More than 100 members of Congress from both parties signed a separate letter to Manfred opposing shutting down minor league teams. But, so far, Sanders is alone among the Democratic presidential hopefuls loudly opposing the idea.
“He’s the only one I hear talking about it,” said J.D. Scholten, who pitched professionally in Canada and for Iowa’s independent Sioux City Explorers. Scholten challenged longtime Republican Rep. Steve King in 2018 and is trying again to unseat him.
“I think it kind of fits into his overall message of, right now, a lot of the way our lives are being shaped by wealthy people who are dictating a lot of these things at the top, and the people at the bottom are being left behind,” said Scholten, who also played basketball this past week with another White House hopeful, businessman Andrew Yang.
Scholten said he tells crowds at town halls while campaigning that he’ll answer questions about anything, including baseball.
“My baseball background gets talked about quite a lot. I’m actually kind of surprised. I haven’t played in 10 years, was a paralegal for a decade and nobody talks about that,” Scholten joked.
Sanders’ baseball ties predate his 2020 campaign. He visited with the Los Angeles Dodgers during spring training in 2018 and, as he was recovering at home following his Oct. 1 heart attack, Sanders’ campaign released video of the candidate batting balls around his backyard.

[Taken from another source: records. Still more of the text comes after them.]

Lemma merged_required_has_no_repetition_witness :
  mergeAllOfSchemas (H := example_host) JNull
    (JArr [JObj [("required", JArr [JStr "id"; JStr "name"])];
           JObj [("required", JArr [JStr "name"; JStr "id"; JStr "email"])]])
  = Ret (JObj [("required", JArr [JStr "id"; JStr "name"; JStr "email"])])
  /\ NoDup [JStr "id"; JStr "name"; JStr "email"].
Proof.
  assert (E : mergeAllOfSchemas (H := example_host) JNull
                (JArr [JObj [("required", JArr [JStr "id"; JStr "name"])];
                       JObj [("required", JArr [JStr "name"; JStr "id"; JStr "email"])]])
              = Ret (JObj [("required", JArr [JStr "id"; JStr "name"; JStr "email"])]))
    by (vm_compute; reflexivity).
  split; [exact E|].
  exact (proj2 (merged_required_has_no_repetition example_host JNull _ _ _ E eq_refl)).
Defined.

Lemma has_own_define k k' v m : has_own k (define k' v m) = String.eqb k k' || has_own k m.
Proof.
  unfold has_own. destruct (String.eqb_spec k k') as [-> | N].
  - now rewrite assoc_define_same.
  - now rewrite assoc_define_other.
Qed.

Lemma has_own_cons k k' v m : has_own k ((k', v) :: m) = String.eqb k k' || has_own k m.
Proof. unfold has_own. simpl. now destruct (String.eqb k k'). Qed.

Lemma has_own_fold_define es : forall m k,
  has_own k (fold_left (fun acc kv => define (fst kv) (snd kv) acc) es m)
  = has_own k m || has_own k es.
Proof.
  induction es as [| [k' v] es IH]; intros m k; cbn [fold_left fst snd].
  - unfold has_own at 3. simpl. now rewrite orb_false_r.
  - rewrite IH, has_own_define, has_own_cons.
    destruct (String.eqb k k'), (has_own k m), (has_own k es); reflexivity.
Qed.

Lemma deepMerge_member_has_own rec acc kv acc' k :
  deepMerge_member rec acc kv = Ret acc' ->
  has_own k acc' = String.eqb k (fst kv) || has_own k acc.
Proof.
  unfold deepMerge_member. destruct kv as [key sourceValue]. cbn [fst].
  intros E.
  assert (G : forall x, assign key x acc = Ret acc' ->
                        has_own k acc' = String.eqb k key || has_own k acc).
  { intros x Ex. apply assign_Ret in Ex as ->. apply has_own_define. }
  destruct (isObjectSchema (prop (JObj acc) key) && isObjectSchema sourceValue);
    [| eapply G; eauto].
  apply bind_Ret in E as (props & _ & E). apply bind_Ret in E as (m & _ & E).
  apply bind_Ret in E as (m' & _ & E). apply bind_Ret in E as (m'' & _ & E).
  eapply G; eauto.
Qed.

(** X16.  Merging two [properties] objects loses no property and invents
    none: the merged object has a member under a name exactly when one of
    the two has. *)
Theorem deepMergeProperties_keeps_names (target source : list (string * json))
        (merged : json) :
  deepMergeProperties (JObj target) (JObj source) = Ret merged ->
  exists members,
    merged = JObj members
    /\ forall name, has_own name members = has_own name target || has_own name source.
Proof.
  unfold deepMergeProperties.
  cbn [deepMergeProperties_fuel truthy typeof_object negb orb].
  unfold spread_onto. cbn [own_entries bind]. intros E.
  apply bind_Ret in E as (members & Ef & E). injection E as <-.
  exists members. split; [reflexivity|]. intros name.
  assert (G : forall rec es acc acc',
             foldM (deepMerge_member rec) es acc = Ret acc' ->
             has_own name acc' = has_own name acc || has_own name es).
  { intros rec. induction es as [| kv es IH]; simpl; intros acc acc' Ee.
    - injection Ee as <-. unfold has_own at 3. simpl. now rewrite orb_false_r.
    - apply bind_Ret in Ee as (acc1 & E1 & Ee). rewrite (IH _ _ Ee).
      rewrite (deepMerge_member_has_own _ _ _ _ name E1).
      destruct kv as [k' v]. rewrite has_own_cons. cbn [fst].
      destruct (String.eqb name k'), (has_own name acc), (has_own name es); reflexivity. }
  rewrite (G _ _ _ _ Ef), has_own_fold_define. unfold has_own at 2. simpl.
  reflexivity.
Qed.

Lemma deepMergeProperties_keeps_names_witness :
  deepMergeProperties
    (JObj [("id", JObj [("type", JStr "integer")])])
    (JObj [("name", JObj [("type", JStr "string")])])
  = Ret (JObj [("id", JObj [("type", JStr "integer")]);
               ("name", JObj [("type", JStr "string")])])
  /\ has_own "id" [("id", JObj [("type", JStr "integer")]);
                   ("name", JObj [("type", JStr "string")])] = true.
Proof.
  assert (E : deepMergeProperties
                (JObj [("id", JObj [("type", JStr "integer")])])
                (JObj [("name", JObj [("type", JStr "string")])])
              = Ret (JObj [("id", JObj [("type", JStr "integer")]);
                           ("name", JObj [("type", JStr "string")])]))
    by (vm_compute; reflexivity).
  split; [exact E|].
  destruct (deepMergeProperties_keeps_names _ _ _ E) as (members & Em & Hm).
  injection Em as <-. now rewrite Hm.
Defined.

(** ** Removing an array item *)

Lemma data_set_data key v n : data key (set_data key v n) = Some v.
Proof.
  destruct n as [t cl d k val h c]. unfold data, set_data. cbn [dataset_of].
  induction d as [| [k' v'] d IH]; simpl.
  - now rewrite String.eqb_refl.
  - destruct (String.eqb key k') eqn:E; simpl; now rewrite E.
Qed.

Lemma renumber_from_paths arrayPath items : forall newIndex items',
  renumber_from arrayPath newIndex items = Ret items' ->
  map (data "schemaPath") items'
  = map (fun i => Some (item_path arrayPath i)) (seq newIndex (List.length items)).
Proof.
  induction items as [| item r IH]; simpl; intros newIndex items' E.
  - now injection E as <-.
  - apply bind_Ret in E as (item' & Ei & E). apply bind_Ret in E as (r' & Er & E).
    injection E as <-. simpl. rewrite (IH _ _ Er). f_equal.
    unfold renumber_item in Ei. apply bind_Ret in Ei as (c & _ & Ei).
    injection Ei as <-. apply data_set_data.
Qed.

The senator grew up loving the Brooklyn Dodgers until they moved to Los Angeles when he was 16. He now roots for the Boston Red Sox, like a lot of New Englanders.
While running for the first elected office he won, mayor of Burlington in 1981, Sanders says he thinks he remembers campaigning on landing a minor league team. He says “we worked extremely hard” to accomplish just that.- bringing a Cincinnati Reds affiliate to town three years later.
“Everybody found it amusing because the name was the Vermont Reds,” Sanders, an avowed democratic socialist even then, chuckled.